• _Records provided_:
(** C7 as stated fails: a call of the bare hook with a string and the
    string of the one byte 255, which is not valid UTF-8, does not get to
    append its line: the native function throws instead of returning; and
    a call with a value whose __tostring metamethod raises ends with that
    Lua error, without a line either. *)
Lemma logging_hook_appends_nothing_without_text :
  logger (F:=Toy.bytes) "" [TString "score"; TString Toy.byte255] ["earlier"]
  = Throws (JsError "cannot convert invalid utf8 to javascript string")
  /\ logger (F:=Toy.bytes) "" [TString "score"; TOther Toy.Guarded] ["earlier"]
     = Raises.
Proof. split; vm_compute; reflexivity. Qed.

(** ** The orchestrator *)

Section RunFacts.

Context {F : Fengari}.

Lemma executeChunk_cases c errs m errs' m' :
  executeChunk c errs m = Normal errs' m' ->
  errs' = errs \/ exists raw, errs' = errs ++ extractErrors raw (Chunk.chunkName c).
Proof.
  unfold executeChunk. intros H.
  apply bind_Normal in H as (status & m1 & _ & H).
  destruct (negb (status =? LUA_OK)%Z).
  - apply bind_Normal in H as (msg & m2 & _ & H).
    apply bind_Normal in H as ([] & m3 & _ & H).
    injection H as <- <-. right. eauto.
  - apply bind_Normal in H as (cs & m2 & _ & H).
    destruct (negb (cs =? LUA_OK)%Z).
    + apply bind_Normal in H as (msg & m3 & _ & H).
      apply bind_Normal in H as ([] & m4 & _ & H).
      injection H as <- <-. right. eauto.
    + injection H as <- <-. now left.
Qed.

Lemma executeChunk_fresh c m errs m' :
  executeChunk c [] m = Normal errs m' ->
  errs = [] \/ exists d, errs = [d] /\ severity d = error.
Proof.
  intros H. apply executeChunk_cases in H as [-> | (raw & ->)]; [now left | right].
  cbn [app]. apply extractErrors_singleton.
Qed.

Lemma initializePrelude_cases services m oe m' :
  initializePrelude services m = Normal oe m' ->
  oe = None \/ exists raw d, extractErrors raw preludeChunkName = [d] /\ oe = Some d.
Proof.
  unfold initializePrelude. intros H.
  apply bind_Normal in H as (status & m1 & _ & H).
  destruct (negb (status =? LUA_OK)%Z).
  - apply bind_Normal in H as (msg & m2 & _ & H). injection H as <- <-.
    right. destruct (extractErrors_singleton msg preludeChunkName) as (d & Hd & _).
    exists msg, d. now rewrite Hd.
  - apply bind_Normal in H as (cs & m2 & _ & H).
    destruct (negb (cs =? LUA_OK)%Z).
    + apply bind_Normal in H as (msg & m3 & _ & H). injection H as <- <-.
      right. destruct (extractErrors_singleton msg preludeChunkName) as (d & Hd & _).
      exists msg, d. now rewrite Hd.
    + injection H as <- <-. now left.
Qed.

Lemma result_failure rs d m r m' :
  severity d = error ->
  result false rs [d] m = Normal r m' -> returnedAt rs r m'.
Proof.
  intros Hd H. injection H as <- <-. unfold returnedAt. cbn.
  repeat split. right. eauto.
Qed.

Lemma forPreloads_returnedAt l rs (k : list SimulationError -> M SimulationResult) :
  (forall m r m', k [] m = Normal r m' -> returnedAt rs r m') ->
  forall m r m', forPreloads l rs [] k m = Normal r m' -> returnedAt rs r m'.
Proof.
  intros Hk. induction l as [| p l IH]; intros m r m' H; cbn [forPreloads] in H.
  - now apply Hk in H.
  - apply bind_Normal in H as (errs & m1 & H1 & H).
    apply executeChunk_fresh in H1 as [-> | (d & -> & Hd)]; cbn [nonEmpty] in H.
    + now apply IH in H.
    + now apply result_failure in H.
Qed.

Lemma target_returnedAt c rs m r m' :
  bind (executeChunk c []) (fun errors => result (negb (nonEmpty errors)) rs errors) m
    = Normal r m' ->
  returnedAt rs r m'.
Proof.
  intros H. apply bind_Normal in H as (errs & m1 & H1 & H).
  apply executeChunk_fresh in H1 as [-> | (d & -> & Hd)]; cbn [nonEmpty negb] in H.
  - injection H as <- <-. unfold returnedAt. cbn. repeat split. now left.
  - now apply result_failure in H.
Qed.
(** * HR management API: leave-balance accounting and leave-request state machine

    A shallow embedding of [src/main.py].  The two module-level lists
    [employee_db] and [leave_db] form the store; every endpoint is a
    computation in a state-and-exception monad over that store.  Python
    integers are unbounded, hence [Z]; Python lists are [list]. *)

From Stdlib Require Import ZArith List String Ascii Bool Lia DecimalString.
Import ListNotations.
Open Scope string_scope.
Open Scope Z_scope.

(** ** Enums for controlled vocabularies *)

Inductive LeaveStatus : Type := PENDING | APPROVED | REJECTED.

Inductive LeaveType : Type := VACATION | SICK | PERSONAL.

(** The [.value] of a [LeaveType] member (the enum is a [str] enum). *)
Definition LeaveType_value (t : LeaveType) : string :=
  match t with
  | VACATION => "vacation"
  | SICK => "sick"
  | PERSONAL => "personal"
  end.

Definition LeaveStatus_eqb (a b : LeaveStatus) : bool :=
  match a, b with
  | PENDING, PENDING | APPROVED, APPROVED | REJECTED, REJECTED => true
  | _, _ => false
  end.

Definition LeaveType_eqb (a b : LeaveType) : bool :=
  match a, b with
  | VACATION, VACATION | SICK, SICK | PERSONAL, PERSONAL => true
  | _, _ => false
  end.

(** ** Calendar dates

    A [datetime.date] is represented by its proleptic Gregorian ordinal
    ([date.toordinal()], day 1 being 0001-01-01).  Every operation the
    program performs on dates is a function of the ordinal: comparison,
    [(end - start).days], [start + timedelta(days=i)] and [weekday()],
    which CPython computes as [(toordinal() + 6) % 7]. *)

Definition date : Type := Z.

Definition is_leap (year : Z) : bool :=
  (year mod 4 =? 0) && (negb (year mod 100 =? 0) || (year mod 400 =? 0)).

Definition days_before_year (year : Z) : Z :=
  let y := year - 1 in y * 365 + y / 4 - y / 100 + y / 400.

Definition DAYS_BEFORE_MONTH (month : Z) : Z :=
  nth (Z.to_nat month) [0; 0; 31; 59; 90; 120; 151; 181; 212; 243; 273; 304; 334] 0.

Definition days_before_month (year month : Z) : Z :=
  DAYS_BEFORE_MONTH month + (if (month >? 2) && is_leap year then 1 else 0).

(** [date(year, month, day)], as an ordinal. *)
Definition date_of_ymd (year month day : Z) : date :=
  days_before_year year + days_before_month year month + day.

• _Exercise_: Return every line from the material that contains the word "lists".

• _Problem solution_:
    A shallow embedding of [src/main.py].  The two module-level lists
    integers are unbounded, hence [Z]; Python lists are [list]. *)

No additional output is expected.